Outside with the Russian words for pain. I’m stopped by your dream catcher, myriad of feathers. Your own little Kidd-Gilchrist standing in the window.
In my dreams I am a mighty knight, a power forward, narrated by Quevedo between those gulps of milk. I cast out nets for the salmon which they pass through easily, making love in seconds. Those are the confident salmon upriver batting their tails at you.
It’s not been established whether Moses parted the sea, or the sea just shrank a bit for him, by itself. I know when I was young I could float on my back for hours. I was a little naked Moses considering nothing. That’s how I spent each morning previous to today.
Handcuffed to the bed, but the frame itself is unattached. You can walk from this artery into the open spaces. The couplet is the place where I hide my fresh brandy. The triplet is the time when I forget it all.
You’re safe now, in the way an egg is safe. It takes great imaginations to hurt it. Watch for me when I am running with a candle, not unlike a javelin, so you will anticipate that wrong and internecine thing.
You are able to walk, or run only slightly then walk again. We should all know the loneliness that sets planets in space and dissolves even the happiest soils. It turns you into a wiry horse just to put you inside a sentence.
I want you to wear a red beret always, you’re my superior officer. I consider you one anyway, for your boot heels, the way you leak out hot orders. I marched atop the idea of kilometers, and I thought for one second that I could have you. If the prophets had swallowed their disbelief, as we do with pop music.

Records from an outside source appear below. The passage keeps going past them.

(** * Liveness challenge engine: a shallow embedding of
      [src/engine/utils.js], [src/engine/LivenessEngine.js], the
      callback wiring and the listeners of [src/sdk/LivenessSDK.js], and
      the identity matching of [src/components/LivenessChecker.jsx].

    JavaScript numbers are modelled as real numbers: arithmetic is the
    exact one, rounding and the special values (NaN, the infinities) are
    not modelled.  A division whose divisor is zero is therefore never
    relied upon: every statement below that depends on a quotient either
    sits behind the guard the source has, or carries the hypothesis that
    the divisor is not zero.

    Two refinements stand beside [Engine.step].  The remainder of the
    frame scheduler is not continuous, so that rounding matters there:
    [FrameScheduler] has the scheduler with its three operations
    rounded to double precision, as the code computes them.  And
    [Engine.completeLiveness] resumes its [await] at once:
    [Completion] has the two halves apart, with whatever the host runs
    in between. *)

From Stdlib Require Import String.
From Stdlib Require Import Reals Lra Lia List ZArith Bool Arith Permutation.
Import ListNotations.
Open Scope R_scope.

(* ================================================================== *)
(** * Part I. Definitions                                              *)
(* ================================================================== *)

(** ** Numbers *)

Module Num.

(** The comparison operators, as booleans. *)
Definition gtb (a b : R) : bool := if Rgt_dec a b then true else false.
Definition ltb (a b : R) : bool := if Rlt_dec a b then true else false.
Definition eqb (a b : R) : bool := if Req_dec_T a b then true else false.

(** Truncation towards zero. *)
Definition trunc (a : R) : Z :=
  if Rle_dec 0 a then Zfloor a else (- Zfloor (- a))%Z.

(** The [%] operator: the remainder of the truncated division, which
    takes the sign of the dividend. *)
Definition rem (a b : R) : R := a - b * IZR (trunc (a / b)).

(** [Math.floor], read as an array index. *)
Definition floor_index (a : R) : nat := Z.to_nat (Zfloor a).

End Num.

Infix ">?" := Num.gtb (at level 70, no associativity) : R_scope.
Infix "<?" := Num.ltb (at level 70, no associativity) : R_scope.
Infix "=?" := Num.eqb (at level 70, no associativity) : R_scope.

(** ** [src/engine/utils.js] *)

Module Utils.

(** A landmark: [x], [y] in normalised image space, [z] the relative
    depth. *)
Record Point : Type := p { x : R; y : R; z : R }.

(** A landmark set is the face mesh of one frame.  Its topology fixes
    the cardinality (every index the code reads, up to 454, is in
    range), so the array is modelled as a total map from index to
    point. *)
Definition Landmarks : Type := nat -> Point.

Inductive Side : Type := left | right.

(** [EYE_INDICES] *)
Definition EYE_INDICES (side : Side) : list nat :=
  match side with
  | left => [362; 385; 387; 263; 373; 380]
  | right => [33; 160; 158; 133; 153; 144]
  end%nat.

(** [HEAD_POSE_INDICES] *)
Definition leftCheek : nat := 234.
Definition rightCheek : nat := 454.
Definition chin : nat := 152.

Definition euclideanDistance (p1 p2 : Point) : R :=
  sqrt ((x p1 - x p2) ^ 2 + (y p1 - y p2) ^ 2 + (z p1 - z p2) ^ 2).

Definition calculateEAR (landmarks : Landmarks) (side : Side) : R :=
  let indices := EYE_INDICES side in
  let p1 := landmarks (nth 0 indices O) in
  let p2 := landmarks (nth 1 indices O) in
  let p3 := landmarks (nth 2 indices O) in
  let p4 := landmarks (nth 3 indices O) in
  let p5 := landmarks (nth 4 indices O) in
  let p6 := landmarks (nth 5 indices O) in
  let verticalDist1 := euclideanDistance p2 p6 in
  let verticalDist2 := euclideanDistance p3 p5 in
  let horizontalDist := euclideanDistance p1 p4 in
  if horizontalDist =? 0 then 0
  else (verticalDist1 + verticalDist2) / (2 * horizontalDist).

Definition calculateHeadTurnV2 (landmarks : Landmarks) : R :=
  let leftCheek := landmarks leftCheek in
  let rightCheek := landmarks rightCheek in
  let chin := landmarks chin in
  let leftDepth := z leftCheek - z chin in
  let rightDepth := z rightCheek - z chin in
  let faceWidth := euclideanDistance leftCheek rightCheek in
  if faceWidth <? 0.1 then 0
  else (rightDepth - leftDepth) / faceWidth.

(** A vector argument is an array, or absent ([null], [undefined]). *)
Definition Vector : Type := option (list R).

(** The body of the [for] loop of [calculateCosineSimilarity], run for
    the indices [i = 0 .. vecA.length - 1] in order. *)
Definition dotProduct_loop (vecA vecB : list R) : R :=
  fold_left (fun dotProduct i => dotProduct + nth i vecA 0 * nth i vecB 0)
            (seq 0 (length vecA)) 0.

Definition calculateCosineSimilarity (vecA vecB : Vector) : R :=
  match vecA, vecB with
  | Some a, Some b =>
      if Nat.eqb (length a) (length b) then dotProduct_loop a b else 0
  | _, _ => 0
  end.

End Utils.

(** ** Vectors, as mathematics has them (used to state the properties) *)

Module Vec.

Fixpoint dot (a b : list R) : R :=
  match a, b with
  | u :: a', v :: b' => u * v + dot a' b'
  | _, _ => 0
  end.

Definition norm (a : list R) : R := sqrt (dot a a).

Definition unit (a : list R) : Prop := norm a = 1.

Definition neg (a : list R) : list R := map Ropp a.

Fixpoint add (a b : list R) : list R :=
  match a, b with
  | u :: a', v :: b' => (u + v) :: add a' b'
  | _, _ => []
  end.

(** Two vectors are orthogonal when they span a right angle
    (Pythagoras). *)
Definition orthogonal (a b : list R) : Prop :=
  length a = length b /\
  norm (add a b) ^ 2 = norm a ^ 2 + norm b ^ 2.

End Vec.

(** ** [src/engine/LivenessEngine.js] *)

Module Engine.

Import Utils.

(** The challenge names; ["PROCESSING"] is the fourth value the engine
    hands to [onChallengeChanged]. *)
Inductive ChallengeType : Type := BLINK | TURN_LEFT | TURN_RIGHT | PROCESSING.

Record Config : Type := {
  blinkEARThreshold : R;
  headTurnThreshold : R;
  challengeTimeout : R;
  targetFPS : R
}.

Definition DEFAULT_CONFIG : Config :=
  {| blinkEARThreshold := 0.25;
     headTurnThreshold := 0.4;
     challengeTimeout := 5000;
     targetFPS := 30 |}.

Inductive FailureCode : Type :=
| FACE_NOT_FOUND
| CHALLENGE_TIMEOUT
| CAMERA_ACCESS_DENIED
| MODEL_LOAD_FAILED
| RECOGNITION_FAILED.

(** One call of a member of the [callbacks] object.  [onChallengeChanged]
    receives [challenges[i]], which is [undefined] ([None]) out of
    range; [rawValue] is [undefined] when no [case] of the [switch]
    ran.  The [message] text of a failure is not modelled. *)
Inductive Callback : Type :=
| onReady
| onChallengeChanged (challenge : option ChallengeType)
| onProgress (progress : R) (rawValue : option R)
| onSuccess (descriptor : list R)
| onFailure (code : FailureCode).

(** The private fields of a [LivenessEngine], followed by the part of
    the host the engine acts on: the animation-frame requests that are
    registered and not yet run or cancelled, the activations of
    [#detectionLoop] suspended at [await this.#faceMesh.send], the
    number of frames sent, the [setTimeout] callbacks that are
    pending, whether the render surface carries overlay strokes, and
    the calls made to the callbacks, oldest first. *)
Record World : Type := {
  config : Config;
  isReady : bool;
  videoElement : bool;
  canvasCtx : bool;
  detectionLoopId : option nat;
  isStopped : bool;
  challenges : list ChallengeType;
  currentChallengeIndex : nat;
  lastChallengeTime : R;
  isChallengeProcessing : bool;
  hasDetectedOpenEyes : bool;
  lastFrameTime : R;
  frameRequests : list nat;
  nextRequestId : nat;
  awaitingSend : nat;
  framesSent : nat;
  settleTimers : nat;
  surfaceDirty : bool;
  callbackLog : list Callback
}.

I go into the clouds like a drone at war, beautiful colonel. But there are no shapely bullets meant for me. When I handle them they become petals of the lilac wilting in strong heat. I’ve forgotten completely all of my joints and their desires. You’re still pretty but there is no extended symbol, nothing fits. And you’re a married woman now, to a twenty-one-year-old Ike with bold muscles.
Locked in my wooden hutch Quevedo is crying. I hear him. There is no true knight, no horse and just a little bit of armor.
I’m worried about the Kupa, as a real thing it is fine, as an idea it’s growing tentacles that frighten the Slovenes. The river and its naked swimmers inside it. The border on its face, not in its heart.
A piece of my family died here, maybe more than once, and I’m still standing in that spot. Every millimeter is a grave! I just realized. A centimeter is unprintable. The river builds itself coarse with mud, with blood cells and just a little beer. Some piece of a liver, an intestine touches my bare foot, jumping through years like an oily fish.
And we can step in it again and again, the same one! Everything is left open, heaven, the empty sky, the past especially.